Your assignment | Go through the records below and return each line that has "IEEE" in it.

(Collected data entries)
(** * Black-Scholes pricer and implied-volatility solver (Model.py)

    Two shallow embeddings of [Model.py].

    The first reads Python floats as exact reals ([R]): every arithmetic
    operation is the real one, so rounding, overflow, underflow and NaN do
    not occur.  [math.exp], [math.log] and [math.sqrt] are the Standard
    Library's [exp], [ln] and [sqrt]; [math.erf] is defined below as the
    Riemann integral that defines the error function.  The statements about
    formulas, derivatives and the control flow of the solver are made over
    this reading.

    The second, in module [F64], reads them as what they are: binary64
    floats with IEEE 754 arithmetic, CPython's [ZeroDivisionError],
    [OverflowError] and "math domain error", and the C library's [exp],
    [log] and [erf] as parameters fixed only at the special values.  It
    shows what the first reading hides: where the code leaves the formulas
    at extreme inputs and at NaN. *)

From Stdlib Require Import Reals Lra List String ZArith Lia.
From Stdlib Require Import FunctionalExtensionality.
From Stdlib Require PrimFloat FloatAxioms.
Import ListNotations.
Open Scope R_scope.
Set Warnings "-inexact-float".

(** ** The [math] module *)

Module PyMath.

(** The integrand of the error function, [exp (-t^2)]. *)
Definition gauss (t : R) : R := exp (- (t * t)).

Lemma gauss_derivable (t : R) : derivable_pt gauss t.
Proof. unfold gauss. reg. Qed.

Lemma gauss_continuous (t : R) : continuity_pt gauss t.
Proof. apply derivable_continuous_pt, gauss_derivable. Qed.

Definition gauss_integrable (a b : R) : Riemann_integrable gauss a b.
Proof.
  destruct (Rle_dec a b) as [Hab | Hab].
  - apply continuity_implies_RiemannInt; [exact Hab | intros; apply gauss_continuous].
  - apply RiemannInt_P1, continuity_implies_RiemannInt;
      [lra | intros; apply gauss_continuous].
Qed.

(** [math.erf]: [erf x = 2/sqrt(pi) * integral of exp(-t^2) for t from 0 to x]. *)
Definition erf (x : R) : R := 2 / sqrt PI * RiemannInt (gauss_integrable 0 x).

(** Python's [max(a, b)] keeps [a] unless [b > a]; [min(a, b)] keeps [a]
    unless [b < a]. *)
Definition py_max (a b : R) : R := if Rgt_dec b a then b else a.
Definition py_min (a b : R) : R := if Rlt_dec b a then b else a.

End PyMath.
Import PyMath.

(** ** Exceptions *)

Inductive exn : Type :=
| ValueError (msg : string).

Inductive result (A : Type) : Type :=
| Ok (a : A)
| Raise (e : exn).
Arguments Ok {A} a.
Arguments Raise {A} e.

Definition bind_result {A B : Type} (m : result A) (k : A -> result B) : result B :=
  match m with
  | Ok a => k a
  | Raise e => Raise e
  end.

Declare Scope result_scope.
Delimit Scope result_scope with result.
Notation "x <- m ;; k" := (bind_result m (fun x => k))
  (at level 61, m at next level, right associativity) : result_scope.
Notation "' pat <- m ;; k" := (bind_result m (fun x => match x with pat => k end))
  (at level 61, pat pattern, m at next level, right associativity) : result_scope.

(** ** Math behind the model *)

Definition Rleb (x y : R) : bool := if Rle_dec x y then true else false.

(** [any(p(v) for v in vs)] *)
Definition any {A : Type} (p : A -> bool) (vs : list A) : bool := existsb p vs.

--

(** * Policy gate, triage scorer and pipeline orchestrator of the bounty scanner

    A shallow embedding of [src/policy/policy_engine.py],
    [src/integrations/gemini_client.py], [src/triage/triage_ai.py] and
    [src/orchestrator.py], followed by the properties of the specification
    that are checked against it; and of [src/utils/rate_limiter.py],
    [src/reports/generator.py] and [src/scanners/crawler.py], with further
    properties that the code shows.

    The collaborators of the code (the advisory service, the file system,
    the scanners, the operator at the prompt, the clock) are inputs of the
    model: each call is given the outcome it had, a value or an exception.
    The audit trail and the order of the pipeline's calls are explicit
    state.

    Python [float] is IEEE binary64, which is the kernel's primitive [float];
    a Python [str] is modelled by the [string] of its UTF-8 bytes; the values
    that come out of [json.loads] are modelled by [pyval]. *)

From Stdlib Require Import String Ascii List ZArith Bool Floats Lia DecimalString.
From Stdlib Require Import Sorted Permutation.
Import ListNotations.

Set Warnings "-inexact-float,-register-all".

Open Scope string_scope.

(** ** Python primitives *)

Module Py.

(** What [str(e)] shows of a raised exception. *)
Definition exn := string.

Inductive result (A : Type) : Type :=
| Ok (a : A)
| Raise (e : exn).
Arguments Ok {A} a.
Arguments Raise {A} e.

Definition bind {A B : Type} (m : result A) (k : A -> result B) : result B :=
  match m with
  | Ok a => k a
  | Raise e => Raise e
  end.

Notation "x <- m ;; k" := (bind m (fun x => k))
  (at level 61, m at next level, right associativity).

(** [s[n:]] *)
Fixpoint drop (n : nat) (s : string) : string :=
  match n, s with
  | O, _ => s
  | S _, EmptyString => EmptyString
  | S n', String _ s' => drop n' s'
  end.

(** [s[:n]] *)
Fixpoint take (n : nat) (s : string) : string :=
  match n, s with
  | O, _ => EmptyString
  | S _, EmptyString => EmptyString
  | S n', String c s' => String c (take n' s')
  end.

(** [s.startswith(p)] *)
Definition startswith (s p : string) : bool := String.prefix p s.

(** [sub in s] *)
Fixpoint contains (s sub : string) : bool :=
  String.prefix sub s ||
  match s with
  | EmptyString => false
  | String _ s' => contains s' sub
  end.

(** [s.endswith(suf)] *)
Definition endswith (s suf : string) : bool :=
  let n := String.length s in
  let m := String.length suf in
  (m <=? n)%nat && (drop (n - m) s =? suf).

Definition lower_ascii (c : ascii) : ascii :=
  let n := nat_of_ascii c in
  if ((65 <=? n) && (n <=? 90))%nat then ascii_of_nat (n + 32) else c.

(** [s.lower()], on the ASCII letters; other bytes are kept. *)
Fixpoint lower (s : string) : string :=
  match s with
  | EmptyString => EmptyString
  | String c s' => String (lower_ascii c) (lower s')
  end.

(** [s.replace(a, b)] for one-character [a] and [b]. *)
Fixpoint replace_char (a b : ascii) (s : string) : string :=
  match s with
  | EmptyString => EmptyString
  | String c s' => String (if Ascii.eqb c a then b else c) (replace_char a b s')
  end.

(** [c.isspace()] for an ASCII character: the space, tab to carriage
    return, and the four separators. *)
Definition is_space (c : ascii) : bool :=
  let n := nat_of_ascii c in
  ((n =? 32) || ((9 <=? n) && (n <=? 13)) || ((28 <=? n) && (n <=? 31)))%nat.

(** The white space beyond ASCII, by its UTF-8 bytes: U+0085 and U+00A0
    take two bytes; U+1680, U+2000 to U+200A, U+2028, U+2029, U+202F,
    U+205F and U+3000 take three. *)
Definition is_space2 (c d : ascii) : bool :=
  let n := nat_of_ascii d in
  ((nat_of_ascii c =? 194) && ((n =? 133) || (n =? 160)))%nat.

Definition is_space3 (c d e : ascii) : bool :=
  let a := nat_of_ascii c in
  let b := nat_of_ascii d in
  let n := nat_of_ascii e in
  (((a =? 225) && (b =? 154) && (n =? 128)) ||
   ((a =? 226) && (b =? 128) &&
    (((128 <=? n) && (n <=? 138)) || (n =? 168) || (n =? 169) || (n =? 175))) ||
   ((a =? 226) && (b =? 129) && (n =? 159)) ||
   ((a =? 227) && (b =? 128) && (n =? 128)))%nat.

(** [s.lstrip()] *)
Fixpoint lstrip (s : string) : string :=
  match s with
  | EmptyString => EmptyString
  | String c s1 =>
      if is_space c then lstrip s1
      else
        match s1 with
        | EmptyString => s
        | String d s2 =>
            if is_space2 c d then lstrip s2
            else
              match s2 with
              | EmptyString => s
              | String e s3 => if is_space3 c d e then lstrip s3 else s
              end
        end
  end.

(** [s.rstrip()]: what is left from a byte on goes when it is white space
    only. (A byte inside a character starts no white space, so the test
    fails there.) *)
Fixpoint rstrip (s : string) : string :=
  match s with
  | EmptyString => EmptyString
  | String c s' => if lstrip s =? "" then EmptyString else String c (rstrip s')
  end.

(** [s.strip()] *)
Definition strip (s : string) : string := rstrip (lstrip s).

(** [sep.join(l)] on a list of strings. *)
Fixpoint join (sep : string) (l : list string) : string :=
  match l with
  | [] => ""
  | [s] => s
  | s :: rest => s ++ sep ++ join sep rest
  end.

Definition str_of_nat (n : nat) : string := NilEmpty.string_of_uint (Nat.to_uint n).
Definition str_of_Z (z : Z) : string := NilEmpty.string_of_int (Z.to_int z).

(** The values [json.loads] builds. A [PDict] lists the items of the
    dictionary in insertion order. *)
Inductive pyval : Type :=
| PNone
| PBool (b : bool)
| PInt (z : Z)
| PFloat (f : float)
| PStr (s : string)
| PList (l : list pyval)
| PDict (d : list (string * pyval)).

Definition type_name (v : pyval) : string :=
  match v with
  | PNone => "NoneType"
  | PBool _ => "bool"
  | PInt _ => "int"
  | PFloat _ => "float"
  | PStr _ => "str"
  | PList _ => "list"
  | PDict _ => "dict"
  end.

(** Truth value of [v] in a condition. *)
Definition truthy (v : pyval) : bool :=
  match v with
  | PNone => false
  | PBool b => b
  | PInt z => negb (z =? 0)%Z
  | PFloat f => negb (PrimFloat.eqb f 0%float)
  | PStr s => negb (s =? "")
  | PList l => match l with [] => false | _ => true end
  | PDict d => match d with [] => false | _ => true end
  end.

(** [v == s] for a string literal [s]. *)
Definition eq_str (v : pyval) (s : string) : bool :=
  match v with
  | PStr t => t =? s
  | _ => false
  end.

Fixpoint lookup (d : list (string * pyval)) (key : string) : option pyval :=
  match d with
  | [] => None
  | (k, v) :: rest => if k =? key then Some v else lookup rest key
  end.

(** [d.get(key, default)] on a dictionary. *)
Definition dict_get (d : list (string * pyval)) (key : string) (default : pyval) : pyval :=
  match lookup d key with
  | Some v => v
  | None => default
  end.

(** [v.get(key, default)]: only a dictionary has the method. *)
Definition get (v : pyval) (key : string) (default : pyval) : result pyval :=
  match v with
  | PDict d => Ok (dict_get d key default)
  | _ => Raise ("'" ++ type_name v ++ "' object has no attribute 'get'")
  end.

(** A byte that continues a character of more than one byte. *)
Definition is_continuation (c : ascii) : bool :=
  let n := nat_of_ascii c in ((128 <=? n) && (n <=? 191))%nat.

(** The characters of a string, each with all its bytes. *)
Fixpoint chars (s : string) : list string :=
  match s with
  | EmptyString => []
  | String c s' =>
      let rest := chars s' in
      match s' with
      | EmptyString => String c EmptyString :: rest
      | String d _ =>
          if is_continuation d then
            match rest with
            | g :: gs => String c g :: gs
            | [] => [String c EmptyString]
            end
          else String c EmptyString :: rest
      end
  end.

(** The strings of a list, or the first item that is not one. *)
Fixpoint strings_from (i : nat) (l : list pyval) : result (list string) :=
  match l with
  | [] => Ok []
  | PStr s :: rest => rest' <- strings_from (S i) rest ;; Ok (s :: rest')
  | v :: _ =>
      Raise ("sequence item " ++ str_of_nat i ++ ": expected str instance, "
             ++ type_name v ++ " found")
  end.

---

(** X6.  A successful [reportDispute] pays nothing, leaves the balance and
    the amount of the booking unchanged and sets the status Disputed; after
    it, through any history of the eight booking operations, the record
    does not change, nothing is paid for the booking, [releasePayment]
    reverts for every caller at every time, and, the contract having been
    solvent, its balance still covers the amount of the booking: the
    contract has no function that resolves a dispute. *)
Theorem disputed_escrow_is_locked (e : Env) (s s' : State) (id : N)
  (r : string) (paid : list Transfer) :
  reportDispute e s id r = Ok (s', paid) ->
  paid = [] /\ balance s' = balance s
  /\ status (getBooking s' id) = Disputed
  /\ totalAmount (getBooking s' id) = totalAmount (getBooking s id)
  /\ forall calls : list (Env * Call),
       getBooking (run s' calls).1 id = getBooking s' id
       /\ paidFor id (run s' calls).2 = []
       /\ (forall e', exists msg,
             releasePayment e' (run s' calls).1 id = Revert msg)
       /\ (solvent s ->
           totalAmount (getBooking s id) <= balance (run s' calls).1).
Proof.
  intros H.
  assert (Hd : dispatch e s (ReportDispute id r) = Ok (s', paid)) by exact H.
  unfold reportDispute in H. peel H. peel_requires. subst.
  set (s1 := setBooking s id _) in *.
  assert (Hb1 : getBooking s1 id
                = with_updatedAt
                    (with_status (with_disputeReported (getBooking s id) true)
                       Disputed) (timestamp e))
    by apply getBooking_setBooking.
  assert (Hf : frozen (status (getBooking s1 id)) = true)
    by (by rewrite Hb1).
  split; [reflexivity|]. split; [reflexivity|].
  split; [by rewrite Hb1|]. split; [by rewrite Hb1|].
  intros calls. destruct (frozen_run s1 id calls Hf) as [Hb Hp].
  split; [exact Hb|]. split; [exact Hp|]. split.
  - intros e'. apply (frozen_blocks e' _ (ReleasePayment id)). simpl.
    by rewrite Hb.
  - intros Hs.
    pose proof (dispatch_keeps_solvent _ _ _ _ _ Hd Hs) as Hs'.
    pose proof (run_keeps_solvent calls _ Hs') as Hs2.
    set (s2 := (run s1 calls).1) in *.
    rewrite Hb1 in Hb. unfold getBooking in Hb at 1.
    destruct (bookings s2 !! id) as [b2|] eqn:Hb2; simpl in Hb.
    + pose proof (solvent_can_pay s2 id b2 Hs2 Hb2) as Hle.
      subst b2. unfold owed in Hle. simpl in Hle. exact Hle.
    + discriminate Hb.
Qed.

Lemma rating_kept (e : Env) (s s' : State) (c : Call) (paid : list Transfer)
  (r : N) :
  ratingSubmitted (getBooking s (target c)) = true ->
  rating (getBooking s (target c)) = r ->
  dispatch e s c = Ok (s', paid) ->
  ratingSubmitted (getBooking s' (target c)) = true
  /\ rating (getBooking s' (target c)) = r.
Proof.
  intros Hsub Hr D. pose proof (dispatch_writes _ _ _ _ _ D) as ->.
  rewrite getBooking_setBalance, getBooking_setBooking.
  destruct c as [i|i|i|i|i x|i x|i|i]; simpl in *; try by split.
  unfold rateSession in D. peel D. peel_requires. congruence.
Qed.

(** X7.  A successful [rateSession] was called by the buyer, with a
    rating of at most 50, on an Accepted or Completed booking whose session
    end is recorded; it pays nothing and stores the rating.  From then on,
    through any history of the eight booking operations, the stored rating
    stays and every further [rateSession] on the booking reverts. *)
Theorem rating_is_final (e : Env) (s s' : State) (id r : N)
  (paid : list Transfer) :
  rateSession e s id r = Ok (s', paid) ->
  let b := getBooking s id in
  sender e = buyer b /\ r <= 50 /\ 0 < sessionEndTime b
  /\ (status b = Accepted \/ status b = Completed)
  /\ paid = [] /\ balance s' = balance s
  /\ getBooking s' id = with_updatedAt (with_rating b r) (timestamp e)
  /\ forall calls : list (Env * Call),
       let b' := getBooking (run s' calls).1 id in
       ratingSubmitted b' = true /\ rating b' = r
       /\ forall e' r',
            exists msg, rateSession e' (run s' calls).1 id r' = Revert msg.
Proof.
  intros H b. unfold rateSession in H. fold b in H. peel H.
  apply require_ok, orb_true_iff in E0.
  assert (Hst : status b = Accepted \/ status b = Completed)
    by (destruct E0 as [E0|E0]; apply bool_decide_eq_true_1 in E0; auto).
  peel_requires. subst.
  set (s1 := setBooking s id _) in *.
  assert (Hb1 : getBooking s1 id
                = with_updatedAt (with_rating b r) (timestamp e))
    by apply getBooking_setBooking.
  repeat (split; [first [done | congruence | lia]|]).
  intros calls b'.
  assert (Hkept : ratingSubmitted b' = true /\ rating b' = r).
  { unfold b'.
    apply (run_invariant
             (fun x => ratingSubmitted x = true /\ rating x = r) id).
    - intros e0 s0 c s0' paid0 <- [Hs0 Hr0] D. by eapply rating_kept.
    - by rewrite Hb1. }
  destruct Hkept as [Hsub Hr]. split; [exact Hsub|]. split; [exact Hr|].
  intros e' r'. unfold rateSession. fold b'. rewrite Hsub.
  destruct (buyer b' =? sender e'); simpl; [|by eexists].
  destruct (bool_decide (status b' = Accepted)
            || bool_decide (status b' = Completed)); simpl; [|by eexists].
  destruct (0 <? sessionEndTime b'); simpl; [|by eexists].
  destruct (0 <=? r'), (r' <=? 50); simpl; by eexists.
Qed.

Final answer |
    floats with IEEE 754 arithmetic, CPython's [ZeroDivisionError],
    Python [float] is IEEE binary64, which is the kernel's primitive [float];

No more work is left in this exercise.